Mary Weinrib, who died a year ago at the age of 96,
survived Auschwitz before starting a new life in Canada back in 1946, with her husband, Morris Weinrib, whom she met in the concentration camp.
Mary Weinrib always shared her traumatic experiences in Auschwitz with her children, Lee has said, but now the family has new images that show what life was like during the Holocaust. A photo has been discovered that shows Weinrib at Bergen-Belsen, a concentration camp in northwestern Germany.
Weinrib was born Manya (Malka) Rubinstein in Warsaw in 1925. She grew up near a Jewish shtetl. In 1939, when Nazi soldiers took over her home, she was sent to a labour camp in Starachowice before being relocated to Auschwitz and later Bergen-Belsen.
In an interview with Q1043 New York, Lee said his mother survived through the strength of his grandmother, who kept the family together.
“She believed that if they were all going to perish, they would perish together and if they were all going to survive, they would survive together,” Lee said
Google software engineer Daniel Patt created the website
From Numbers to Names (N2N), which uses facial recognition powered by AI to analyze photos of Holocaust survivors and match them with headshots provided by users.

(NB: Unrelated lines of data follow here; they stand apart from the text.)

Lemma total_same (f g : Position -> Z) (l : list Position) :
  (forall p, In p l -> g p = f p) -> total g l = total f l.
Proof.
  induction l as [|a l IH]; intros H; cbn [total fold_right]; [reflexivity|].
  fold (total g l). fold (total f l).
  rewrite IH by (intros; apply H; now right).
  rewrite (H a) by now left. reflexivity.
Qed.

Lemma total_update (f g : Position -> Z) (x : Position)
    (l : list Position) :
  List.NoDup l -> In x l ->
  (forall p, In p l -> p <> x -> g p = f p) ->
  total g l = total f l + (g x - f x).
Proof.
  induction l as [|a l IH]; intros Hnd Hx H; [contradiction|].
  apply List.NoDup_cons_iff in Hnd as [Ha Hnd].
  cbn [total fold_right]. fold (total g l). fold (total f l).
  destruct Hx as [->|Hx].
  - rewrite (total_same f g l); [lia|].
    intros p Hp. apply H; [now right|]. intros ->. contradiction.
  - rewrite IH; [|assumption..|intros; apply H; auto; now right].
    rewrite (H a); [lia|now left|]. intros ->. contradiction.
Qed.

Lemma squares_NoDup : List.NoDup squares.
Proof.
  unfold squares.
  apply (NoDup_flat_map_key row (fun r => r)).
  - unfold range8. cbn [map].
    repeat (apply List.NoDup_cons; [cbn [In]; lia|]). constructor.
  - intros r _. unfold range8. cbn [map].
    repeat (apply List.NoDup_cons;
            [cbn [In]; intros H; repeat destruct H as [H|H];
             try discriminate H; exact H|]).
    constructor.
  - intros r m _ Hm. apply in_map_iff in Hm as (c & <- & _). reflexivity.
Qed.

(** Writing one cell changes the counts by what the cell held and what it
    holds now. *)
Lemma counts_setCell (board : BoardState) r c v clr ty :
  wfBoard board -> isInBounds r c = true ->
  getPieceCounts (setCell board r c v) clr ty
  = getPieceCounts board clr ty - credit (cellAt board r c) clr ty
    + credit v clr ty.
Proof.
  intros Hwf Hrc. rewrite !getPieceCounts_total.
  rewrite (total_update
             (fun p => credit (cellAt board (row p) (col p)) clr ty)
             (fun p => credit (cellAt (setCell board r c v) (row p) (col p))
                         clr ty)
             (mkPos r c) squares squares_NoDup).
  - cbn [row col]. rewrite cellAt_setCell by assumption.
    rewrite !Z.eqb_refl. cbn [andb]. lia.
  - apply In_squares, onBoard_inBounds. exact Hrc.
  - intros p _ Hne. rewrite cellAt_setCell by assumption.
    destruct ((row p =? r) && (col p =? c)) eqn:E; [|reflexivity].
    apply andb_true_iff in E as [E1 E2]. apply Z.eqb_eq in E1, E2.
    exfalso. apply Hne. destruct p; simpl in *; now subst.
Qed.

Lemma epBehind_free (board : BoardState) clr ep :
  epBehind board clr ep -> epFree board ep.
Proof. destruct ep as [e|]; [intros [H _]; exact H | trivial]. Qed.

Ltac count_cells Hwf :=
  rewrite ?counts_setCell
    by first [ repeat apply wfBoard_setCell; exact Hwf
             | assumption
             | apply isInBounds_spec; simpl; lia ];
  rewrite ?cellAt_setCell
    by first [ repeat apply wfBoard_setCell; exact Hwf
             | assumption
             | apply isInBounds_spec; simpl; lia ].

(** A legal move keeps every piece on the board except the one it reports as
    captured, which belongs to the other side. *)
Lemma applyMove_counts (board : BoardState) pos to ep piece :
  wfBoard board ->
  cellAt board (row pos) (col pos) = Some piece ->
  epBehind board (color piece) ep ->
  In to (getLegalMoves board pos ep) ->
  exists res,
    applyMove board pos to ep = Some res /\
    (forall q, capturedPiece res = Some q ->
               color q = opponentOf (color piece)) /\
    forall clr ty,
      getPieceCounts board clr ty
      = getPieceCounts (newBoard res) clr ty
        + credit (capturedPiece res) clr ty.
Proof.
  intros Hwf Hcell Hep Hin.
  pose proof (cellAt_onBoard _ _ _ _ Hwf Hcell) as Hpos.
  apply getLegalMoves_In in Hin as (piece' & Hcell' & Hmove & _).
  assert (piece' = piece) as -> by congruence. clear Hcell'.
  destruct Hmove as [Hraw|[Hk Hcast]].
  - (* a raw move *)
    pose proof (getRawMoves_inBounds _ _ _ _ Hraw) as Hto.
    pose proof (getRawMoves_away _ _ _ _ _ Hwf Hcell
                  (epBehind_free _ _ _ Hep) Hraw) as [Hne Hland].
    assert ((row pos =? row to) && (col pos =? col to) = false) as Hdiff.
    { destruct ((row pos =? row to) && (col pos =? col to)) eqn:E;
        [|reflexivity].
      apply andb_true_iff in E as [E1 E2]. apply Z.eqb_eq in E1, E2.
      exfalso. apply Hne. destruct pos, to; simpl in *; now subst. }
    unfold applyMove. rewrite cloneBoard_id, Hcell.
    assert (typeEq (type piece) king && (Z.abs (col to - col pos) =? 2)
            = false) as ->.
    { destruct (typeEq (type piece) king) eqn:Hk; [|reflexivity]. simpl.
      apply typeEq_eq in Hk. unfold getRawMoves in Hraw.
      rewrite Hcell, Hk in Hraw. apply getKingMovesRaw_In in Hraw.
      apply Z.eqb_neq. lia. }
    destruct (typeEq (type piece) pawn &&
              match ep with Some e => positionsEqual to e | None => false end)
      eqn:Hflag.
    + (* the en-passant capture *)
      apply andb_true_iff in Hflag as [Hp He]. apply typeEq_eq in Hp.
      destruct ep as [e|]; [|discriminate].
      apply positionsEqual_eq in He. subst e.
      destruct Hep as (Hfree & q & Hq & Hfoe).
      unfold getRawMoves in Hraw. rewrite Hcell, Hp in Hraw.
      apply getPawnMoves_cases in Hraw as (_ & Hcases).
      assert (row to - match color piece with white => -1 | black => 1 end
              = row pos /\ col to <> col pos) as [Hrow Hcol].
      { destruct Hcases as [[-> _]|[[-> (_ & Hmid & _)]|(Hr & Hc & _)]];
          cbn [row col] in *.
        - exfalso.
          replace (row pos + match color piece with white => -1 | black => 1
                             end
                   - match color piece with white => -1 | black => 1 end)
            with (row pos) in Hq by lia.
          rewrite Hcell in Hq. injection Hq as <-.
          destruct (color piece); discriminate.
        - exfalso.
          replace (row pos + 2 * match color piece with white => -1
                                 | black => 1 end
                   - match color piece with white => -1 | black => 1 end)
            with (row pos + match color piece with white => -1 | black => 1
                            end) in Hq by lia.
          congruence.
        - split; lia. }
      rewrite Hrow in Hq.
      assert (isInBounds (row pos) (col to) = true) as Hcap
        by (eapply cellAt_onBoard; eassumption).
      assert (row to <> row pos) as Hrne by (destruct (color piece); lia).
      eexists. split; [reflexivity|].
      cbn [capturedPiece newBoard]. rewrite Hq. split.
      { intros q' [= <-]. exact Hfoe. }
      intros clr ty. count_cells Hwf.
      rewrite Hdiff.
      replace ((row pos =? row pos) && (col pos =? col to)) with false
        by (symmetry; apply andb_false_iff; right; apply Z.eqb_neq; lia).
      replace ((row to =? row pos) && (col to =? col to)) with false
        by (symmetry; apply andb_false_iff; left; apply Z.eqb_neq; lia).
      rewrite Hcell, Hfree, Hq, credit_markMoved.
      change (credit None clr ty) with 0. lia.
    + (* an ordinary move or capture *)
      eexists. split; [reflexivity|].
      cbn [capturedPiece newBoard]. split.
      { intros q Hq. exact (Hland q Hq). }
      intros clr ty. count_cells Hwf.
      rewrite Hdiff, Hcell, credit_markMoved.
      change (credit None clr ty) with 0. lia.
  - (* castling *)
    apply getCastlingMoves_In in Hcast as (_ & Hr & Hc & Hside).
    destruct pos as [pr pc]. cbn [row col] in *. subst pr pc.
    set (R := backRank (color piece)) in *.
    assert (0 <= R <= 7) as HR
      by (subst R; destruct (color piece); simpl; lia).
    unfold applyMove. rewrite cloneBoard_id. cbn [row col].
    rewrite Hcell, Hk. cbn [typeEq andb].
    destruct Hside as [[-> Hclear]|[-> Hclear]]; cbn [row col].
    + destruct Hclear as (rk & Hrk & _ & _ & H5 & H6 & _).
      change (Z.abs (6 - 4) =? 2) with true. change (0 <? 6 - 4) with true.
      cbv iota zeta. fold R in Hrk, H5, H6. rewrite Hrk.
      eexists. split; [reflexivity|].
      cbn [capturedPiece newBoard]. rewrite H6. split; [discriminate|].
      intros clr ty. count_cells Hwf.
      change (7 =? 5) with false. change (6 =? 7) with false.
      change (6 =? 5) with false. change (4 =? 6) with false.
      change (4 =? 7) with false. change (4 =? 5) with false.
      rewrite !andb_false_r.
      rewrite Hcell, Hrk, H5, H6, !credit_markMoved.
      change (credit None clr ty) with 0. lia.
    + destruct Hclear as (rk & Hrk & _ & _ & H1 & H2 & H3 & _).
      change (Z.abs (2 - 4) =? 2) with true. change (0 <? 2 - 4) with false.
      cbv iota zeta. fold R in Hrk, H1, H2, H3. rewrite Hrk.
      eexists. split; [reflexivity|].
      cbn [capturedPiece newBoard]. rewrite H2. split; [discriminate|].
      intros clr ty. count_cells Hwf.
      change (0 =? 3) with false. change (2 =? 0) with false.
      change (2 =? 3) with false. change (4 =? 2) with false.
      change (4 =? 0) with false. change (4 =? 3) with false.
      rewrite !andb_false_r.
      rewrite Hcell, Hrk, H2, H3, !credit_markMoved.
      change (credit None clr ty) with 0. lia.
Qed.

“We reached out to Geddy Lee, from Rush, with a photo we thought was of his mother. He was able to confirm this was indeed a photo of her at the displaced persons camp at Bergen-Belsen,” Patt told the Times of Israel.
“Geddy was then able to subsequently discover photos of his grandmother, uncles, an aunt and other extended family by browsing the Yad Vashem collection where the initial photo came from.”
Patt said he started the project after visiting the POLIN Museum of the History of Polish Jews.
“I couldn’t shake the feeling that I had potentially walked past a photo of a family member without even knowing it,” said Patt. “I’m the grandson of Holocaust survivors, all from Poland.”
Originally, Patt began working on this website during his free time and using his own resources.
Now, with a team of engineers and researchers, Patt hopes to partner with museums, schools, research institutions and other organizations that raise awareness about the Holocaust.
The free website has been used to analyze more than 500,000 photos containing about 2 million faces. Still, Patt hopes to access more than 700,000 other photos from before and during the Holocaust.
Patt said there is so much interest, “there is a backlog of potential identifications we’re manually going through now.”
The technology is also being used by the United States Holocaust Memorial Museum (USHMM).
The USHMM collection contains a database of over 270,000 registered survivors, with over 85,000 historical photographs; the museum will now have access to an additional one million photos.
Despite their growing success, there is still one problem the N2N team faces, and according to Patt, that’s limited time.
“We have been developing the project over the course of evenings and weekends over many months. There’s an urgency to this effort as the last remaining survivors pass, and there are many connections that could still be made,” Patt told The Times of Israel.
“We hope that N2N can help build those connections while the survivors are still with us.”